Raw data:
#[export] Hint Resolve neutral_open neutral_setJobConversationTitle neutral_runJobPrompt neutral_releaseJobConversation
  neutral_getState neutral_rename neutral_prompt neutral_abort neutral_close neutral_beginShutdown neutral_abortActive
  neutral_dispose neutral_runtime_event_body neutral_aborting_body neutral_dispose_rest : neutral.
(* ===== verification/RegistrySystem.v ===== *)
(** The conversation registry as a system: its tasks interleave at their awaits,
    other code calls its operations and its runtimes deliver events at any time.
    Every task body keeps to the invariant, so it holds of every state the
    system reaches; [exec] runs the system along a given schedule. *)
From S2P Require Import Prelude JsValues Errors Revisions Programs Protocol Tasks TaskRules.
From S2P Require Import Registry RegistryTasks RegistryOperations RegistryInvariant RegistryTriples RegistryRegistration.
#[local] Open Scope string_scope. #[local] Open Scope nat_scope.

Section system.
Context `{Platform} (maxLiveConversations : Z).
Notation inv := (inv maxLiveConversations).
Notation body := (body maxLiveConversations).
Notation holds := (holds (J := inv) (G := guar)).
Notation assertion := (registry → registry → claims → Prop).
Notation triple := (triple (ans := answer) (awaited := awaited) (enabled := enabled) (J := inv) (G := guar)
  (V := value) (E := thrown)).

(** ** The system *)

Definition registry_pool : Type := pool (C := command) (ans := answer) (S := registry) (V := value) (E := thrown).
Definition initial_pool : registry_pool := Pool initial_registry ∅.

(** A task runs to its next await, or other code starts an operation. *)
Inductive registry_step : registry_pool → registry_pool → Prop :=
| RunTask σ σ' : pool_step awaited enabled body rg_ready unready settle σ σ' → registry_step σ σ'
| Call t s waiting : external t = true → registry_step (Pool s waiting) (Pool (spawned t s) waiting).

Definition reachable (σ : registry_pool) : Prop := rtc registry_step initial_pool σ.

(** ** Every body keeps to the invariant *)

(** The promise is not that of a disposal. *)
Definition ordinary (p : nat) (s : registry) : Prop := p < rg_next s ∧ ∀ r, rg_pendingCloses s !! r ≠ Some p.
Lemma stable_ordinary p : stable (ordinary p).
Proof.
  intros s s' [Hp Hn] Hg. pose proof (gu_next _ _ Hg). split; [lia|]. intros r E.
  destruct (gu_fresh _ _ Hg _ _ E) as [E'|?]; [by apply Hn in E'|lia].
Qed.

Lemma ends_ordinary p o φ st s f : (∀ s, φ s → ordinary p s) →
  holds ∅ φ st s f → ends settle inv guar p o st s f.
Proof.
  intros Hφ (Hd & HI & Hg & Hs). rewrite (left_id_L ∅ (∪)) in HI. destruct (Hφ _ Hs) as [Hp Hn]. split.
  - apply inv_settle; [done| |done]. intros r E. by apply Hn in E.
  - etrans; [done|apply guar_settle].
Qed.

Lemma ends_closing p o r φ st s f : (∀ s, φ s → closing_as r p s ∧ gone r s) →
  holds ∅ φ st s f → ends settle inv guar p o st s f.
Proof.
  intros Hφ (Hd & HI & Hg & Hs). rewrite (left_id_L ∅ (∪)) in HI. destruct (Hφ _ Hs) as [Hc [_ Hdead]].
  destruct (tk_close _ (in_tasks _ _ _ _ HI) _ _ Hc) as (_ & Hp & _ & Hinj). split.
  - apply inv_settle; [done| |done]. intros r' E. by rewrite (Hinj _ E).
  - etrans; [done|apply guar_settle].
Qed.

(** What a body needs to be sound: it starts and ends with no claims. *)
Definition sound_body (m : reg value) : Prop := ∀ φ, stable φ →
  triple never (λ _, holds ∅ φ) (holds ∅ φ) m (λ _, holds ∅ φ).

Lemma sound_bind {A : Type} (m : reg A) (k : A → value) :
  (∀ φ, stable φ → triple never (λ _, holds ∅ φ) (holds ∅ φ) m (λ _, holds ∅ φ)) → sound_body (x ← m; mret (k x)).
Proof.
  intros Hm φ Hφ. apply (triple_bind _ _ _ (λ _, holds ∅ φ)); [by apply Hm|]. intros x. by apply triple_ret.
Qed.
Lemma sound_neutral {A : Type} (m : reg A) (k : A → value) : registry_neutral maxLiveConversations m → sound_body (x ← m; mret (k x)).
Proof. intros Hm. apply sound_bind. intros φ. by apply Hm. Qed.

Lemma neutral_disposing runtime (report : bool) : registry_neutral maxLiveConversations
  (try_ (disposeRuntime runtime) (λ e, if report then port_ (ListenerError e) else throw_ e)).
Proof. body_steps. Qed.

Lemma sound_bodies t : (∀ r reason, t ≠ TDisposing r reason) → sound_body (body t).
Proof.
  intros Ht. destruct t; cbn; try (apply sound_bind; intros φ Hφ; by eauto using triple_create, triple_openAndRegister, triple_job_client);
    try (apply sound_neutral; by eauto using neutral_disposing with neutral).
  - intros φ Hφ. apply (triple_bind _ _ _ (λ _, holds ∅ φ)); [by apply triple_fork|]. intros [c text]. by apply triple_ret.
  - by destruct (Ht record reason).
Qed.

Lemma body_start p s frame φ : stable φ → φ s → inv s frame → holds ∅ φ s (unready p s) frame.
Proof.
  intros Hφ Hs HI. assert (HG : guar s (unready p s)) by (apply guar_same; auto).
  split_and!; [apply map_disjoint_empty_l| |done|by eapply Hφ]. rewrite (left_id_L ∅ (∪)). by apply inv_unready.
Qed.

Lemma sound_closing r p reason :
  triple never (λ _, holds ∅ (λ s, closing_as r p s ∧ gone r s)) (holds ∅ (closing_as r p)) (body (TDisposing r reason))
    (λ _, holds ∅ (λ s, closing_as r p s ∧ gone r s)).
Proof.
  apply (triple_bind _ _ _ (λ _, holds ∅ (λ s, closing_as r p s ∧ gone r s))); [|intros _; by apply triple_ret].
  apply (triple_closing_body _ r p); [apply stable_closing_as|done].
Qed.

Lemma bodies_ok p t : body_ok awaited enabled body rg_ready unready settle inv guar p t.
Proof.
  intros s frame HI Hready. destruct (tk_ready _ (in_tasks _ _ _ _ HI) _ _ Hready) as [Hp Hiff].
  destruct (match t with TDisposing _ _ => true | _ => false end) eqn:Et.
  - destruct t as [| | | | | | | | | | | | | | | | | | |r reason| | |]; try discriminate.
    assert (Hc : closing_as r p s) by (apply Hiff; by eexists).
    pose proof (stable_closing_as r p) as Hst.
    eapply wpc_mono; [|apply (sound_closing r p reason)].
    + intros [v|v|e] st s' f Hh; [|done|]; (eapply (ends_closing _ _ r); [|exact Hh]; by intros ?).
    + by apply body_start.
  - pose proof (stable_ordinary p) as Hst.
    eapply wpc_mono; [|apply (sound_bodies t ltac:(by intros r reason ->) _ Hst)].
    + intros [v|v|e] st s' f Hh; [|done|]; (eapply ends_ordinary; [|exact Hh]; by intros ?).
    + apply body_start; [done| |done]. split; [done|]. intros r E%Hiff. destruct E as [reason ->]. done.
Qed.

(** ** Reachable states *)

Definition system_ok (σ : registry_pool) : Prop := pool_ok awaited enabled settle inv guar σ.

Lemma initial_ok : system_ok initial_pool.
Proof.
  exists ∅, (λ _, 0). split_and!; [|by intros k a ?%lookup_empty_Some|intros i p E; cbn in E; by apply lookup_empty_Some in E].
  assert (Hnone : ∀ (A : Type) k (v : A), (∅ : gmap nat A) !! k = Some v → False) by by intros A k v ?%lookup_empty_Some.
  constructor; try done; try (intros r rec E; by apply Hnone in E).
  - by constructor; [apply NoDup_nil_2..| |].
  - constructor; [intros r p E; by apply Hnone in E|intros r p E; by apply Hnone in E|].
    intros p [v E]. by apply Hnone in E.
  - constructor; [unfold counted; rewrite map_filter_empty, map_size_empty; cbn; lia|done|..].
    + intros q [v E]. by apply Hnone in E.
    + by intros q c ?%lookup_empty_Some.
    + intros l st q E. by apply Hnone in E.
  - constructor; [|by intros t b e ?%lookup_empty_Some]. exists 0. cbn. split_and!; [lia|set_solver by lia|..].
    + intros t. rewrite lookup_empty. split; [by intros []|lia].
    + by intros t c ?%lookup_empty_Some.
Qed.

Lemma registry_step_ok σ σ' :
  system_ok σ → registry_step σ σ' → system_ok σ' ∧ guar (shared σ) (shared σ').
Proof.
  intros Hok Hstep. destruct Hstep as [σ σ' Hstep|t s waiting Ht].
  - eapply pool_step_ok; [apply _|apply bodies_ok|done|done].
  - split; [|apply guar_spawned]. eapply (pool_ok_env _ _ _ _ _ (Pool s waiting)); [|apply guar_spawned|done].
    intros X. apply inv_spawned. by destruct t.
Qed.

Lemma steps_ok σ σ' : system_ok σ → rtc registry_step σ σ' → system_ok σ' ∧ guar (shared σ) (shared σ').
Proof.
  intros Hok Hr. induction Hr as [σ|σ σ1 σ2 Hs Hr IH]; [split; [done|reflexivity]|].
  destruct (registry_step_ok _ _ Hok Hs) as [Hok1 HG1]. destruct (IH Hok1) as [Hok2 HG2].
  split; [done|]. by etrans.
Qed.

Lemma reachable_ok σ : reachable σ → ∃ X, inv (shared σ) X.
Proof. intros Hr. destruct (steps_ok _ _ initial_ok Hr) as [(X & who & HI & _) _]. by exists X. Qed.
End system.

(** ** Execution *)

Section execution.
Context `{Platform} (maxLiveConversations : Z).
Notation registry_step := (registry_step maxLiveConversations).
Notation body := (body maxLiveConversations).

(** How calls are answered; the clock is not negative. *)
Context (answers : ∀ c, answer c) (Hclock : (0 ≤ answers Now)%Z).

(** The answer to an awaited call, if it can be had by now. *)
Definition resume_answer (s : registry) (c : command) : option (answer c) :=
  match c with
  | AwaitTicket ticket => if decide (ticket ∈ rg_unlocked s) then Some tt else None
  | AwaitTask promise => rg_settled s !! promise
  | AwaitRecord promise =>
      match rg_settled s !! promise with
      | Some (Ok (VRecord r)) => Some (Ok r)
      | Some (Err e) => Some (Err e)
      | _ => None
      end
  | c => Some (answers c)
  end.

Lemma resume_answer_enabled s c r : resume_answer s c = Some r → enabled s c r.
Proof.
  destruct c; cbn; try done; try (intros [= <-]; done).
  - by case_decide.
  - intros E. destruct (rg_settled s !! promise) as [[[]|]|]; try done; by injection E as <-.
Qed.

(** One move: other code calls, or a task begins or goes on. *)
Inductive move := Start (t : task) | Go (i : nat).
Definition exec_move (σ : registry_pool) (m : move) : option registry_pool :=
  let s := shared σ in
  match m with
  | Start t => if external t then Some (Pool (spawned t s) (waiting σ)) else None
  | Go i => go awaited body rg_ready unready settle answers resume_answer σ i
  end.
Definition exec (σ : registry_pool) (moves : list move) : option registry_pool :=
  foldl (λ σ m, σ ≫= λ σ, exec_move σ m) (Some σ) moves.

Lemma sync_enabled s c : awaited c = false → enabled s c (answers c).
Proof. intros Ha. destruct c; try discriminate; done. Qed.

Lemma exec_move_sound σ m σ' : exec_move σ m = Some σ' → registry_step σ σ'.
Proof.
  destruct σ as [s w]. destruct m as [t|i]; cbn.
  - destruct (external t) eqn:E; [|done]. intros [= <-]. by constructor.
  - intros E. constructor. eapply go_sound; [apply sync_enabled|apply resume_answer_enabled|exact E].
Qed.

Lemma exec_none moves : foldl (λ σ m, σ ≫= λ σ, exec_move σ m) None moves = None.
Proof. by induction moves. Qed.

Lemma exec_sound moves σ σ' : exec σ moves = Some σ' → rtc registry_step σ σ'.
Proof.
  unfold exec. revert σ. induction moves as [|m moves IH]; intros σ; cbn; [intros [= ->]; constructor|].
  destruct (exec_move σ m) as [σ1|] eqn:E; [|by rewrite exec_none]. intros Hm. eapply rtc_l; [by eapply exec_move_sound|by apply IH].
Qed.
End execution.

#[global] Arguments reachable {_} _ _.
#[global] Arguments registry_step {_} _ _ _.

Exercise instructions: Search the entries for "runs" and copy out each line that has it.

Final answer:
    system reaches; [exec] runs the system along a given schedule. *)
(** A task runs to its next await, or other code starts an operation. *)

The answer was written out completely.